Your goal –
Copy out the entries below exactly as they stand, but only from the line containing "builders perform, [fill]" through the line containing "(** [n] bytes".

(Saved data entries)

○ ○ ○ ○

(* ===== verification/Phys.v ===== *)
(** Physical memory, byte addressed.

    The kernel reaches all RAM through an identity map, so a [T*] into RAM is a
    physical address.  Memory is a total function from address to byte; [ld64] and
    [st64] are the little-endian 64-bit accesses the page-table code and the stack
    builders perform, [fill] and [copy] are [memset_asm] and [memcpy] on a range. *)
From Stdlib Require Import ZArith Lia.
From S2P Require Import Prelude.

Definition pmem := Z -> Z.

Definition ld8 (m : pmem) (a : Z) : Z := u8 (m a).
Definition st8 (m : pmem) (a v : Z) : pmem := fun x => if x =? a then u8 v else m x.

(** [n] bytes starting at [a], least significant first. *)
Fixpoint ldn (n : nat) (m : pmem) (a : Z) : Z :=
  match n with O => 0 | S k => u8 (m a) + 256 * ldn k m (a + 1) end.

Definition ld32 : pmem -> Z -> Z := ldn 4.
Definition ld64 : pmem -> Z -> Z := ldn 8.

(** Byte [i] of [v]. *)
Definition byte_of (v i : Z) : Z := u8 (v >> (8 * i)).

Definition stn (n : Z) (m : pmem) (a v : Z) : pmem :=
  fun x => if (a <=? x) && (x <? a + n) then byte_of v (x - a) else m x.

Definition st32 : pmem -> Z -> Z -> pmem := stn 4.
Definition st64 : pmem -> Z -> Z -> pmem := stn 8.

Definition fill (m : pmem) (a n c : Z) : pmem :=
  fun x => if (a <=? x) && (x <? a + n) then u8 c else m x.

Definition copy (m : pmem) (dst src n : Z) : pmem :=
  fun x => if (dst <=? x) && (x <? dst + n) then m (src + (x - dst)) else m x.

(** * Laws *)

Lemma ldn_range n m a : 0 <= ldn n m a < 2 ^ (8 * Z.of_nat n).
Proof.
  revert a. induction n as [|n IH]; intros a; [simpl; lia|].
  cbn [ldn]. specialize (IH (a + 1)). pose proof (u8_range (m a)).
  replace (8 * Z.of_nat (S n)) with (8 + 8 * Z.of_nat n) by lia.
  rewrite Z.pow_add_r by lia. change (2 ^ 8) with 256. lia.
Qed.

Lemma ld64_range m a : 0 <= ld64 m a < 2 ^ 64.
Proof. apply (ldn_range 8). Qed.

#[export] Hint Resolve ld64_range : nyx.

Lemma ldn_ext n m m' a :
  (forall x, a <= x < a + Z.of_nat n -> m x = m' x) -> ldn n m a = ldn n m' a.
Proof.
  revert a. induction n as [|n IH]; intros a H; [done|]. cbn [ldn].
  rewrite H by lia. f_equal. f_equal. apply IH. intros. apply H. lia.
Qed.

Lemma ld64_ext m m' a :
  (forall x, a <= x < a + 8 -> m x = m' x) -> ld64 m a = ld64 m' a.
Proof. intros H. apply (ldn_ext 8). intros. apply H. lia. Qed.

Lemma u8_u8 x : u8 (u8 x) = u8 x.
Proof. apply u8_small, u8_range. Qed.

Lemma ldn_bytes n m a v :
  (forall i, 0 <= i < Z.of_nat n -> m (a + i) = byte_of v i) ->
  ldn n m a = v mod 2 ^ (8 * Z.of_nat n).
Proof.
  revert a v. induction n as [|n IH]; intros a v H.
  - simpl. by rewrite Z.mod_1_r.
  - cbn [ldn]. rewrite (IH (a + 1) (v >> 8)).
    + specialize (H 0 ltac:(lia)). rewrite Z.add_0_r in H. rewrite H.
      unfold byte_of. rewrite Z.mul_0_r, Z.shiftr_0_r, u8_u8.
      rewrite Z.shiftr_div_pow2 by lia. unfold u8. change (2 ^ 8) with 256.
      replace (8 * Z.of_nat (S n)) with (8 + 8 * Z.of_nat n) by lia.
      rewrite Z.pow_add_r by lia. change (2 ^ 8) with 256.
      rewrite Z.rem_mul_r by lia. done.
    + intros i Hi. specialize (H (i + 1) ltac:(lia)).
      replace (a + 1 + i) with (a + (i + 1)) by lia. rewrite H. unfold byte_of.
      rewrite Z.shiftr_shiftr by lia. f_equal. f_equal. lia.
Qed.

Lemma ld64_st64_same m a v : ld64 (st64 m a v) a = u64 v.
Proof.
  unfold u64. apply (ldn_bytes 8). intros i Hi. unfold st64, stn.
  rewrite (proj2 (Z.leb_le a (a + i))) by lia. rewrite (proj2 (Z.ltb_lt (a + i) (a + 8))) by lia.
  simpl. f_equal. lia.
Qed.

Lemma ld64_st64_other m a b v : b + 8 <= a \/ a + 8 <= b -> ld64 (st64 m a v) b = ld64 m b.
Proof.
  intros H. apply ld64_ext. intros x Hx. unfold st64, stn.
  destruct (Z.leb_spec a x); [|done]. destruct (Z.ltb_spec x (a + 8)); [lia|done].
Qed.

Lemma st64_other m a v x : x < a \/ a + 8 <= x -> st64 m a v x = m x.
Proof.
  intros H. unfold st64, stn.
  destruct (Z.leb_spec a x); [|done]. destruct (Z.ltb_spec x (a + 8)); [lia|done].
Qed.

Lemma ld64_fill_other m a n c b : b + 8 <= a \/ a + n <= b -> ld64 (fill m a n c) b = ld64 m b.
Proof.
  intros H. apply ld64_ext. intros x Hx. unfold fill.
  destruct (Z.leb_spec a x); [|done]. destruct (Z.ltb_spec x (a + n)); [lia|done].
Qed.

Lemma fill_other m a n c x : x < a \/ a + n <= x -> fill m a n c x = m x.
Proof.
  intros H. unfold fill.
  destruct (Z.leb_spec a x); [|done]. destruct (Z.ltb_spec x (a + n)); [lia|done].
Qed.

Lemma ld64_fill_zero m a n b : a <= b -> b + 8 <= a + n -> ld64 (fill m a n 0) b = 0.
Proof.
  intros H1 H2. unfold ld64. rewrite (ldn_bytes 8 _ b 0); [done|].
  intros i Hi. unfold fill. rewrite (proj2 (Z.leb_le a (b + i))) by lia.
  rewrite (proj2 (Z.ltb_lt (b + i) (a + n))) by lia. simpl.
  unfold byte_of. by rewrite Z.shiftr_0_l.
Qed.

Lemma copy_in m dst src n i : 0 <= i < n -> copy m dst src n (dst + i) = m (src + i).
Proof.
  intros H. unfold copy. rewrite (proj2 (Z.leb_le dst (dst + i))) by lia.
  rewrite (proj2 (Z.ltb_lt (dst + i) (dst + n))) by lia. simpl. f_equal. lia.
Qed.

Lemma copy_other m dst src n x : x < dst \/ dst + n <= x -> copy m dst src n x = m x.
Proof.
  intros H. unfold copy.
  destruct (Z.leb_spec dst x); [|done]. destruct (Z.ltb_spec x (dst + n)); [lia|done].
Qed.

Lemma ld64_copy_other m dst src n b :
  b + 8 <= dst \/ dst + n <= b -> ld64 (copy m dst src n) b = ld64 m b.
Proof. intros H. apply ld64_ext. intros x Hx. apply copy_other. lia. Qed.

○ ○ ○ ○

Result for this exercise –
    builders perform, [fill] and [copy] are [memset_asm] and [memcpy] on a range. *)
From Stdlib Require Import ZArith Lia.
From S2P Require Import Prelude.

Definition pmem := Z -> Z.

Definition ld8 (m : pmem) (a : Z) : Z := u8 (m a).
Definition st8 (m : pmem) (a v : Z) : pmem := fun x => if x =? a then u8 v else m x.

(** [n] bytes starting at [a], least significant first. *)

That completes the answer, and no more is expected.